(* ===== verification/OramExamples.v ===== *)
(** * Executions of the ORAM block storage

    Instances of the foreign code to run the storage with (an additive cipher,
    a polynomial checksum, a finite map as heap storage, a bump allocator),
    and the properties of the storage applied to concrete accesses. *)

From S2P Require Import Prelude.
From S2P Require Import OramStorage.
From S2P Require Import OramStorageSpec.
From S2P Require Import OramTamper.
From S2P Require Import UntrustedStorage.

Local Open Scope Z_scope.

(** ** Instances *)

#[local] Instance demo_sizes : BlockSizes.
Proof. refine {| DataSize := 8; MetaSize := 8 |}; [exists 3%nat; done|done|done]. Defined.

Fixpoint pos_parents (p : positive) : list Z :=
  Zpos p :: match p with
            | xH => []
            | xO q | xI q => pos_parents q
            end.
#[local] Instance demo_tree : TreeIndex :=
  {| parents := fun i => match i with Zpos p => pos_parents p | _ => [] end |}.
#[local] Instance demo_tree_laws : TreeIndexLaws demo_tree.
Proof.
  split; [done|]; intros [|p|p] Hi; try lia.
  rewrite <- Z.div2_div; destruct p; [done|done|lia].
Defined.

Definition demo_block (h : Z * gmap Z (bytes * bytes)) : memory :=
  fun i => default (zeros DataSize, zeros MetaSize) (h.2 !! i).
Fixpoint demo_write (m : gmap Z (bytes * bytes)) (branch : list Z) (d s : list bytes)
  : gmap Z (bytes * bytes) :=
  match branch, d, s with
  | i :: branch, x :: d, y :: s => demo_write (<[i := (x, y)]> m) branch d s
  | _, _, _ => m
  end.
#[local] Instance demo_heap : HeapORAMStorage := {|
  HeapStore := Z * gmap Z (bytes * bytes);
  heap_new := fun c => (c, ∅);
  heap_checkout := fun h i d m =>
    Ret (read_data (demo_block h) (parents i), read_meta (demo_block h) (parents i), h);
  heap_checkin := fun h i d m => Ret (d, m, (h.1, demo_write h.2 (parents i) d m));
|}.

Lemma demo_write_block c m branch d s j :
  demo_block (c, demo_write m branch d s) j = write_branch (demo_block (c, m)) branch d s j.
Proof.
  revert m d s; induction branch as [|i branch IH]; intros m [|x d] [|y s]; try done.
  simpl; rewrite IH; apply write_branch_ext; unfold demo_block, mem_write; simpl.
  case_decide; subst; [by rewrite lookup_insert_eq|by rewrite lookup_insert_ne].
Qed.

#[local] Instance demo_heap_laws : HeapORAMStorageLaws demo_tree demo_heap.
Proof.
  refine {| heap_len := fst : @HeapStore demo_heap -> Z; heap_block := demo_block |}.
  - intros c Hc; split; [done|]; intros i; unfold demo_block; simpl; by rewrite lookup_empty.
  - intros h i d m Hi Hd Hm; by exists h.
  - intros h i d m Hi Hd Hm; do 3 eexists; split; [reflexivity|]; split; [done|].
    intros j; rewrite demo_write_block; by destruct h.
Defined.

Definition checksum (bs : bytes) : Z := foldr (fun b h => (b + 31 * h) mod u64_modulus) 1 bs.
#[local] Instance demo_crypto : BlockCrypto := {|
  Cipher := Z;
  cipher_new := fun key nonce => checksum (key ++ nonce) mod 256;
  cipher_encrypt := fun c bs => ((fun b => b + c) <$> bs, c + 1);
  cipher_decrypt := fun c bs => ((fun b => b - c) <$> bs, c + 1);
  Blake2b := fun bs => concat (replicate 8 (to_le_bytes (checksum bs)));
|}.
#[local] Instance demo_crypto_laws : BlockCryptoLaws demo_crypto.
Proof.
  split; simpl; [intros c bs|intros; apply length_fmap|done].
  f_equal; rewrite <- list_fmap_compose; rewrite <- (list_fmap_id bs) at 2.
  apply list_fmap_ext; intros i b _; simpl; lia.
Defined.

#[local] Instance demo_rng : FillBytes := {| Rng := Z; fill_bytes := fun r n => (replicate n r, r + 1) |}.

#[local] Instance demo_allocator : Allocator := {|
  alloc := fun n => Some (replicate (Z.to_nat n) 90);
  alloc_zeroed := fun n => true;
  box_into_raw := fun used => fresh (used ∪ {[ 0 ]});
|}.
#[local] Instance demo_allocator_laws : AllocatorLaws demo_allocator.
Proof.
  split; simpl; [intros n bs [= <-]; apply length_replicate|].
  intros used; pose proof (is_fresh (used ∪ {[ 0 ]})); set_solver.
Defined.

Definition demo_seed : @Rng demo_rng := 5.

Definition no_process : @UStore process_storage := {| allocations := ∅; TOTAL_MEM_FOOTPRINT_KB := 0 |}.

(** ** Accesses *)

(** An access that writes [b] to all bytes of the branch. *)
Definition fill (i b : Z) : Access := {|
  ac_index := i;
  ac_dest := replicate (length (parents i)) (zeros DataSize);
  ac_dest_meta := replicate (length (parents i)) (zeros MetaSize);
  ac_update := fun d m => ((fun _ => replicate DataSize b) <$> d, (fun _ => replicate MetaSize b) <$> m);
|}.

Lemma fill_ok cnt i b : 0 < i < cnt -> access_ok cnt (fill i b).
Proof.
  intros Hi; split; [done|]; cbn; split_and!.
  1-2: split; [apply length_replicate|by apply Forall_replicate].
  intros d m [Hd _] [Hm _]; split; (split; [by rewrite length_fmap|]); by apply Forall_fmap, Forall_true.
Qed.

Lemma demo_fits : count_fits 8.
Proof. by split; split. Qed.

Lemma demo_new : exists s rng u, new 0 8 demo_seed no_process = Ret (s, rng, u).
Proof.
  assert (Hr : (match new 0 8 demo_seed no_process with Ret _ => true | Panic => false end) = true) by (vm_compute; reflexivity).
  destruct (new 0 8 demo_seed no_process) as [[[s rng] u]|]; [by exists s, rng, u|discriminate Hr].
Qed.

Lemma storage_refines_memory_witness :
  exists s rng u, new 0 8 demo_seed no_process = Ret (s, rng, u)
    /\ exists s2 u2, accesses s u [fill 7 1; fill 6 2; fill 7 3]
       = Ret (spec_accesses zero_memory [fill 7 1; fill 6 2; fill 7 3], s2, u2).
Proof.
  destruct demo_new as (s & rng & u & E).
  exists s, rng, u; split; [done|].
  apply (storage_refines_memory 0 8 demo_seed no_process s rng u _ demo_fits E); [|done].
  repeat (apply Forall_cons; split; [apply fill_ok; lia|]); constructor.
Defined.

(** The storage after the whole branch of node 7 was written. *)
Definition demo_state : run (list bytes * list bytes * OcallORAMStorage * UStore) :=
  '(s, _, u) ← new 0 8 demo_seed no_process;
  access s u (fill 7 1).

(** One node is kept inside, and the topmost node outside was written. *)
Definition demo_state_written : bool :=
  match demo_state with
  | Ret (_, _, s, u) =>
      (treetop_max_count s =? 2)
      && match u_alloc u (allocation_id s) with
         | Some a => bool_decide (al_meta a !!! slot s 3 <> zeros MetaFull)
         | None => true
         end
  | Panic => false
  end.

Lemma demo_state_inv :
  exists d m s u a mem, demo_state = Ret (d, m, s, u)
    /\ storage_inv s u mem 1 None /\ treetop_max_count s = 2 /\ count s = 8
    /\ u_alloc u (allocation_id s) = Some a /\ outside_inv s a mem 1 None
    /\ al_meta a !!! slot s 3 <> zeros MetaFull.
Proof.
  destruct demo_new as (s0 & rng & u0 & E).
  destruct (new_ok 0 8 demo_seed no_process s0 rng u0 demo_fits E) as [Hinv Hc].
  assert (mem_sized zero_memory) as Hm by done.
  pose proof (access_refines s0 u0 zero_memory 0 (fill 7 1) Hinv Hm) as Hacc.
  rewrite Hc in Hacc; specialize (Hacc (fill_ok 8 7 1 ltac:(lia)) ltac:(lia) ltac:(done)).
  destruct Hacc as (s & u & Hacc & Hinv1 & _ & Hc1).
  assert (demo_state = Ret (read_data zero_memory (parents 7), read_meta zero_memory (parents 7), s, u)) as Hst
    by (unfold demo_state; rewrite E; exact Hacc).
  assert (treetop_max_count s = 2 /\ forall a, u_alloc u (allocation_id s) = Some a ->
    al_meta a !!! slot s 3 <> zeros MetaFull) as [HT Hw].
  { assert (Hb : demo_state_written = true) by (vm_compute; reflexivity).
    unfold demo_state_written in Hb; rewrite Hst in Hb; apply andb_true_iff in Hb as [HT Hb].
    split; [by apply Z.eqb_eq|]; intros a Ha; rewrite Ha in Hb; by apply bool_decide_eq_true in Hb. }
  destruct (si_outside _ _ _ _ _ Hinv1) as (a & Ha & Hoi); [rewrite HT, Hc1; lia|].
  do 6 eexists; split; [exact Hst|]; split_and!; [exact Hinv1|done|done|exact Ha|exact Hoi|by apply Hw].
Qed.

Lemma branch_tampering_detected_witness :
  exists s u mem ds ms s' u', treetop_max_count s = 2
    /\ checkout s u 7 (ac_dest (fill 7 1)) (ac_dest_meta (fill 7 1)) = Ret (ds, ms, s', u')
    /\ exists D M rd rs, (exists ds_top ms_top,
          ds = read_data mem [7; 3] ++ ds_top /\ ms = read_meta mem [7; 3] ++ ms_top)
       \/ Exists (fun '(j, b) => collision s D M j b) (response [7; 3] rd rs).
Proof.
  destruct demo_state_inv as (d & m & s & u & a & mem & _ & Hinv & HT & Hc & Ha & Hoi & Hw).
  destruct (fill_ok 8 7 1 ltac:(lia)) as (Hi & Hd & Hm & _).
  destruct (checkout_ok s u mem 1 7 (ac_dest (fill 7 1)) (ac_dest_meta (fill 7 1)) Hinv
    ltac:(rewrite Hc; lia) Hd Hm) as (s' & u' & Hco & _).
  assert (external_branch 2 7 [7; 3]) as Hext
    by (constructor; [lia|]; constructor; [done|]; constructor; done).
  destruct (vec_resize_items _ _ 2 (si_scratch _ _ _ _ _ Hinv)) as [Hk Hv].
  destruct (outside_checkout s u a mem 1 7 [7; 3] (take 2 (ac_dest (fill 7 1)))
    (vec_resize (meta_scratch_buffer s) 2 (zeros MetaFull)))
    as (sc & u1 & a' & Hcall & _); try done; try (rewrite ?HT, ?Hc; (done || lia)).
  { by split; [|repeat constructor]. }
  destruct (stored_items s _ _ _ _ _ _ 7 [7; 3] (oi_inv _ _ _ _ _ Hoi) ltac:(lia) ltac:(by rewrite HT))
    as [HD HM].
  exists s, u, mem; do 4 eexists; split; [done|]; split; [exact Hco|]; do 4 eexists.
  apply (branch_tampering_detected s u (al_data a) (al_meta a) mem 1 7 _ _ _ _ _ _ [7; 3] _ _ u1
    (oi_inv _ _ _ _ _ Hoi) ltac:(lia) ltac:(by rewrite HT) ltac:(done) Hco Hcall HD HM).
  - unfold last_authentic; cbn; split; [done|by right].
  - repeat constructor; exact Hw.
Defined.

(** The untrusted side replays: the branch of node 7 is filled with ones, then
    with twos, and the untrusted storage is set back to its state in between.
    The blocks outside the enclave come back as ones. *)
Definition replayed_read : run (list bytes) :=
  '(_, _, s, old) ← demo_state;
  '(_, _, s, _) ← access s old (fill 7 2);
  '(data, _, _, _) ← checkout s old 7 (ac_dest (fill 7 0)) (ac_dest_meta (fill 7 0));
  Ret data.

Lemma checkout_ignores_roots_witness :
  (exists d m s u, demo_state = Ret (d, m, s, u)
     /\ forall roots dest dest_meta, checkout (set_roots roots s) u 7 dest dest_meta
        = ('(ds, ms, s', u') ← checkout s u 7 dest dest_meta;
           Ret (ds, ms, set_roots roots s', u')))
  /\ replayed_read = Ret [replicate 8 1; replicate 8 1; replicate 8 2].
Proof.
  split; [|vm_compute; reflexivity].
  destruct demo_state_inv as (d & m & s & u & a & mem & Hst & _ & HT & _).
  exists d, m, s, u; split; [done|]; intros roots dest dest_meta.
  apply (checkout_ignores_roots s u 7 dest dest_meta roots); [rewrite HT|]; lia.
Defined.

(** On a fresh storage, a made-up block below the never written node 3. *)
Lemma forged_child_accepted_witness :
  exists s rng u sc, new 0 8 demo_seed no_process = Ret (s, rng, u)
    /\ let d := replicate 8 17 in let m := replicate 48 4 in
       open_blocks s 2 0 [7; 3] [d; d] [m; zeros MetaFull] None
       = Ret ([(block_plain s 7 d m).1; zeros DataSize], [(block_plain s 7 d m).2; zeros MetaSize], sc).
Proof.
  destruct demo_new as (s & rng & u & E).
  destruct (forged_child_accepted s 2 7 3 (replicate 8 17) (replicate 48 4) (replicate 8 17))
    as [sc Hsc]; [done|done|lia|].
  exists s, rng, u, sc; split; [done|exact Hsc].
Defined.

(** A checkout of two items of an allocation of six. *)
Lemma untrusted_calls_in_bounds_witness :
  exists id p al, allocate no_process 6 8 48 = Ret (id, p) /\ process_alloc p id = Some al
    /\ exists p', checkout_storage p id [5; 1] (zeros 16) 2 (zeros 96) 12
       = Ret (concat ((fun j => al_data al !!! Z.to_nat j) <$> [5; 1]),
              concat ((fun j => al_meta al !!! Z.to_nat j) <$> [5; 1]), p')
       /\ process_alloc p' id = Some (al_set true (al_data al) (al_meta al) al).
Proof.
  destruct (allocate no_process 6 8 48) as [[id p]|] eqn:E; [|by vm_compute in E].
  destruct (process_alloc p id) as [al|] eqn:Hal.
  2: { exfalso; vm_compute in E; injection E as <- <-; by vm_compute in Hal. }
  assert (al_count al = 6 /\ al_data_size al = 8%nat /\ al_meta_size al = 48%nat
    /\ al_checked_out al = false) as (Hc & Hds & Hms & Hout).
  { clear -E Hal; vm_compute in E; injection E as <- <-; vm_compute in Hal; by injection Hal as <-. }
  exists id, p, al; split; [done|]; split; [done|].
  destruct (untrusted_calls_in_bounds p id al [5; 1] Hal) as [Hco _].
  - repeat constructor; set_solver.
  - rewrite Hc; repeat constructor; lia.
  - specialize (Hco (zeros 16) (zeros 96) Hout); rewrite Hds, Hms in Hco; by apply Hco.
Defined.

WHAT YOU HAVE TO DO
Give back the records above exactly, limited to the lines between the one holding "- intros c Hc;" and the one holding "#[local] Instance demo_crypto_laws", inclusive.

RESPONSE BELOW
  - intros c Hc; split; [done|]; intros i; unfold demo_block; simpl; by rewrite lookup_empty.
  - intros h i d m Hi Hd Hm; by exists h.
  - intros h i d m Hi Hd Hm; do 3 eexists; split; [reflexivity|]; split; [done|].
    intros j; rewrite demo_write_block; by destruct h.
Defined.

Definition checksum (bs : bytes) : Z := foldr (fun b h => (b + 31 * h) mod u64_modulus) 1 bs.
#[local] Instance demo_crypto : BlockCrypto := {|
  Cipher := Z;
  cipher_new := fun key nonce => checksum (key ++ nonce) mod 256;
  cipher_encrypt := fun c bs => ((fun b => b + c) <$> bs, c + 1);
  cipher_decrypt := fun c bs => ((fun b => b - c) <$> bs, c + 1);
  Blake2b := fun bs => concat (replicate 8 (to_le_bytes (checksum bs)));
|}.
#[local] Instance demo_crypto_laws : BlockCryptoLaws demo_crypto.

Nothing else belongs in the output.